# New baby dove - new color!



## Kristina (Jan 30, 2012)

I have 8 adult doves. Two are fawn pied, one is wild color, I have two peaches, a fawn silky, a bulleyed white silky, and a bulleyed white.

I have two babies that are a week old now. One looks like it is going to be a fawn silky. This little guy is a new color - my first albino!

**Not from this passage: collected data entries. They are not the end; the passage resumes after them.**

(** [[]byte] is base64 text; the decoder skips line breaks. *)
Fixpoint strip_breaks (s : string) : string :=
  match s with
  | EmptyString => ""
  | String c s' => if in_range 10 10 c || in_range 13 13 c then strip_breaks s' else String c (strip_breaks s')
  end.

Definition w_bytes : wire bytes := {|
  w_zero := ""; w_empty := fun b => str_eqb b ""; w_ok := fun _ => true;
  w_enc := fun b => Ok (if str_eqb b "" then JNull else JStr (EncodeToString b));
  w_dec := fun j _ => match j with JNull => Ok "" | JStr s => DecodeString (strip_breaks s) | _ => type_error "[]uint8" end |}.

(** ** Slices and pointers

    A nil slice and an empty one are the same list, written as a nil one is. *)

Definition w_slice {A} (W : wire A) : wire (list A) := {|
  w_zero := []; w_empty := fun l => match l with [] => true | _ => false end;
  w_ok := forallb (w_ok W);
  w_enc := fun l => match l with [] => Ok JNull | _ => let? js := map_result (w_enc W) l in Ok (JArr js) end;
  w_dec := fun j _ =>
    match j with
    | JNull => Ok []
    | JArr js => map_result (fun j => w_dec W j (w_zero W)) js
    | _ => type_error "slice"
    end |}.

Definition w_ptr {A} (W : wire A) : wire (option A) := {|
  w_zero := None; w_empty := fun o => match o with None => true | Some _ => false end;
  w_ok := from_option (w_ok W) true;
  w_enc := fun o => match o with None => Ok JNull | Some a => w_enc W a end;
  w_dec := fun j z =>
    match j with
    | JNull => Ok None
    | _ => let? a := w_dec W j (default (w_zero W) z) in Ok (Some a)
    end |}.

(** A pointer that is an element of a slice: never nil in what the service
    writes; a nil one, which the lists of the model cannot hold, is refused. *)
Definition w_elem {A} (W : wire A) : wire A := {|
  w_zero := w_zero W; w_empty := fun _ => false; w_ok := w_ok W; w_enc := w_enc W;
  w_dec := fun j z => match j with JNull => type_error "nil element" | _ => w_dec W j z end |}.

(** ** Structs *)

(** One field of a value being written: whether the field's value is one of its
    Go type, and its entry, [None] when omitted. *)
Record fspec := mkFspec { fs_ok : bool; fs_entry : result (string * option json) }.

Definition fld {A} (name : string) (W : wire A) (a : A) : fspec :=
  mkFspec (w_ok W a) (let? j := w_enc W a in Ok (name, Some j)).

(** With [omitempty]. *)
Definition fldo {A} (name : string) (W : wire A) (a : A) : fspec :=
  mkFspec (w_ok W a) (if w_empty W a then Ok (name, None) else let? j := w_enc W a in Ok (name, Some j)).

Definition emit (es : list (string * option json)) : list (string * json) :=
  omap (fun e => pair e.1 <$> e.2) es.

Definition struct_ok (l : list fspec) : bool := forallb fs_ok l.
Definition struct_enc (l : list fspec) : result json :=
  let? es := map_result fs_entry l in Ok (JObj (emit es)).

(** The values given for one field, in the order of the document. *)
Fixpoint dec_field {A} (W : wire A) (name : string) (kvs : list (string * json)) (z : A) : result A :=
  match kvs with
  | [] => Ok z
  | (key, j) :: kvs' =>
      if EqualFold key name then let? a := w_dec W j z in dec_field W name kvs' a
      else dec_field W name kvs' z
  end.

Definition dec_struct {A} (ty : string) (fields : list (string * json) -> A -> result A) (j : json) (z : A) : result A :=
  match j with
  | JNull => Ok z
  | JObj kvs => fields kvs z
  | _ => type_error ty
  end.

(** ** Documents *)

Definition json_Marshal {A} (W : wire A) (a : A) : result bytes :=
  let? j := w_enc W a in Ok (json_text j "").

Definition json_Unmarshal {A} (W : wire A) (b : bytes) (z : A) : result A :=
  match read_json b with
  | Some j => w_dec W j z
  | None => Err (errors_New "invalid JSON")
  end.

(** * Lemmas *)

Lemma Marshal_Unmarshal {A} (W : wire A) `{!WireLaws W} a :
  w_ok W a = true -> exists b, json_Marshal W a = Ok b /\ json_Unmarshal W b (w_zero W) = Ok a.
Proof.
  unfold json_Marshal, json_Unmarshal. intros Ho. pose proof (wire_total a Ho) as Ht.
  destruct (w_enc W a) as [j|] eqn:E; [|done]. exists (json_text j ""). split; [done|].
  destruct (wire_roundtrip a j Ho E) as [Hw Hd]. rewrite read_json_text by done. apply Hd, keeps_value_refl.
Qed.

(** What a kept document looks like. *)
Ltac kept_as H := inversion H; subst; clear H.

(** ** Scalars *)

#[export] Instance w_string_laws : WireLaws w_string.
Proof. split; [done|intros a j Ho [= <-]; split; [done|by intros v H; kept_as H]|by intros a ->%str_eqb_eq]. Qed.

#[export] Instance w_bool_laws : WireLaws w_bool.
Proof. split; [done|intros a j Ho [= <-]; split; [done|by intros v H; kept_as H]|by intros []]. Qed.

Lemma pretty_char_val x : (x < 10)%N -> digit_val (pretty_N_char x) = Some (Z.of_N x).
Proof.
  intros Hx. assert (x = 0 \/ x = 1 \/ x = 2 \/ x = 3 \/ x = 4 \/ x = 5 \/ x = 6 \/ x = 7 \/ x = 8 \/ x = 9)%N as Hc by lia.
  by destruct_or! Hc; subst x.
Qed.

Lemma read_dec_pretty_go x s : read_dec 0 (pretty_N_go x s) = read_dec (Z.of_N x) s.
Proof.
  revert s. induction (N.lt_wf_0 x) as [x _ IH]; intros s.
  assert (x = 0 \/ 0 < x)%N as [->|?] by lia; [by rewrite pretty_N_go_0|].
  rewrite pretty_N_go_step, IH by (done || by apply N.div_lt). cbn [read_dec].
  rewrite pretty_char_val by (by apply N.mod_lt). cbn [mbind option_bind]. f_equal.
  rewrite N2Z.inj_div, N2Z.inj_mod. pose proof (Z.div_mod (Z.of_N x) 10). lia.
Qed.

Lemma parse_uint_pretty (n : N) : parse_uint (pretty n) = Some (Z.of_N n).
Proof.
  unfold parse_uint, pretty, pretty_N. case_decide as E; [by subst|].
  destruct (pretty_go_head n "") as (c & r & Hc & _); [lia|].
  pose proof (read_dec_pretty_go n "") as Hr. rewrite Hc in *. exact Hr.
Qed.

Lemma parse_uint_itoa n : 0 <= n -> parse_uint (itoa n) = Some n.
Proof. destruct n as [|p|p]; [done| |lia]. intros _. exact (parse_uint_pretty (Npos p)). Qed.

Lemma parse_int_itoa n : parse_int (itoa n) = Some n.
Proof.
  destruct n as [|p|p]; [done| |].
  - unfold parse_int. pose proof (parse_uint_itoa (Zpos p) ltac:(lia)) as Hp.
    destruct (pretty_N_number (Npos p)) as [Hd _]. change (itoa (Zpos p)) with (pretty (Npos p)) in *.
    destruct (pretty (Npos p)) as [|c r]; [done|]. unfold all_digits in Hd. simpl in Hd. rewrite andb_true_iff in Hd.
    assert (Hm : in_range 45 45 c = false) by (destruct Hd as [Hc _]; destruct c as [[] [] [] [] [] [] [] []]; try discriminate Hc; done).
    by rewrite Hm.
  - change (itoa (Zneg p)) with (String (Ascii.ascii_of_nat 45) (pretty (Npos p))). cbn [parse_int].
    change (in_range 45 45 (Ascii.ascii_of_nat 45)) with true. cbn match. by rewrite parse_uint_pretty.
Qed.

Lemma w_num_laws ty parse lo hi :
  (forall n, lo <= n -> parse (itoa n) = Some n) -> WireLaws (w_num ty parse lo hi).
Proof.
  intros Hp. split; [done| |intros a E; symmetry; by apply Z.eqb_eq]. intros n j Ho [= <-]. simpl in *. split; [by destruct (itoa_number n) as [-> ->]|].
  intros v H. kept_as H. rewrite (H1 n eq_refl), Hp, Ho; [done|]. unfold in_width in Ho. lia.
Qed.

#[export] Instance w_uint64_laws : WireLaws w_uint64.
Proof. apply w_num_laws, parse_uint_itoa. Qed.
#[export] Instance w_int64_laws : WireLaws w_int64.
Proof. apply w_num_laws. intros n _. apply parse_int_itoa. Qed.
#[export] Instance w_int_laws : WireLaws w_int.
Proof. apply w_num_laws. intros n _. apply parse_int_itoa. Qed.

(** ** Times *)

Definition ascii_only (s : string) : bool := forallb is_ascii (String.list_ascii_of_string s).

Lemma ascii_only_valid s : ascii_only s = true -> utf8_valid s = true.
Proof.
  unfold ascii_only. induction s as [|c s IH]; simpl; [done|]. rewrite andb_true_iff. intros [-> Hs]. auto.
Qed.

Lemma ascii_only_app s t : ascii_only (s +:+ t) = ascii_only s && ascii_only t.
Proof.
  unfold ascii_only. induction s as [|c s IH]; [done|]. rewrite app_cons_s. simpl. by rewrite IH, andb_assoc.
Qed.

Lemma ascii_only_cons c s : ascii_only (String c s) = is_ascii c && ascii_only s.
Proof. done. Qed.

Lemma digit_char_ascii n : 0 <= n < 10 -> is_ascii (digit_char n) = true.
Proof.
  intros Hn. unfold is_ascii, in_range, digit_char. rewrite Ascii.N_ascii_embedding by lia.
  rewrite andb_true_iff, !N.leb_le. lia.
Qed.

Lemma digits_ascii k n : 0 <= n < 10 ^ Z.of_nat k -> ascii_only (digits k n) = true.
Proof.
  revert n. induction k as [|k IH]; intros n Hn; [done|]. cbn [digits]. rewrite ascii_only_cons.
  rewrite digit_char_ascii by (by apply digit_range). simpl. apply IH. apply Z.mod_pos_bound, pow10_pos.
Qed.

Lemma frac_digits_ascii k n : 0 <= n < 10 ^ Z.of_nat k -> ascii_only (frac_digits k n) = true.
Proof.
  revert n. induction k as [|k IH]; intros n Hn; [done|]. cbn [frac_digits]. destruct (n =? 0); [done|].
  rewrite ascii_only_cons, digit_char_ascii by (by apply digit_range). simpl. apply IH. apply Z.mod_pos_bound, pow10_pos.
Qed.

Lemma Format_RFC3339Nano_ascii t : year_ok t = true -> ascii_only (Format_RFC3339Nano t) = true.
Proof.
  unfold year_ok. rewrite andb_true_iff, !Z.leb_le. intros Hy. unfold Format_RFC3339Nano, date_text.
  destruct (instant_of_clock t) as (_ & Hc & ? & ? & ? & Hn). apply clock_ok_spec in Hc as (? & ? & ? & ? & ?).
  revert Hy Hn. generalize dependent (clock_of t). intros c Hh Hm Hs Hmon Hday Hhr Hmin Hsec Hy Hn.
  assert (Hf : ascii_only (frac_text (k_nsec c) (String c_Z "")) = true).
  { unfold frac_text. destruct (_ =? 0); [done|]. rewrite ascii_only_cons, ascii_only_app.
    by rewrite (frac_digits_ascii 9 (k_nsec c) Hn). }
  revert Hf. generalize (frac_text (k_nsec c) (String c_Z "")). intros f Hf.
  assert (Hd : forall k n s, 0 <= n < 10 ^ Z.of_nat k -> ascii_only (digits k n +:+ s) = ascii_only s)
    by (intros k n s Hk; by rewrite ascii_only_app, (digits_ascii k n Hk)).
  pose proof (fun n s => Hd 4%nat n s) as H4. pose proof (fun n s => Hd 2%nat n s) as H2. clear Hd.
  change (10 ^ Z.of_nat 4) with 10000 in H4. change (10 ^ Z.of_nat 2) with 100 in H2.
  rewrite H4 by lia. do 5 (rewrite ascii_only_cons; rewrite H2 by lia). by rewrite Hf.
Qed.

I can't tell yet if it is going to be a silky or a normal. But it amazes me that my breeders keep throwing all these different colors!


----------



## dmarcus (Jan 30, 2012)

They are not the prettiest thing as a baby  but they sure blossom into a nice bird....


----------



## Kristina (Jan 30, 2012)

Oh they are definitely hideous, lol. "So ugly they are cute" kind of thing


----------



## wellington (Jan 30, 2012)

It's the beak, so big for such a little thing. You could post pics of some of the adults


----------



## ALDABRAMAN (Jan 30, 2012)

Kristina said:


> Oh they are definitely hideous, lol. "So ugly they are cute" kind of thing


----------



## african cake queen (Jan 30, 2012)

Kristina said:


> Oh they are definitely hideous, lol. "So ugly they are cute" kind of thing


 i think that baby is so freaking cute. i love babies. good luck, please post another photo as it grows. i think its pretty cool.


----------



## terryo (Jan 30, 2012)

Can we see some pictures of the adults please? I'm wondering....do they look like the morning doves we have around here. Is there anything that you don't have? LOL


----------



## Turtleswagg (Jan 30, 2012)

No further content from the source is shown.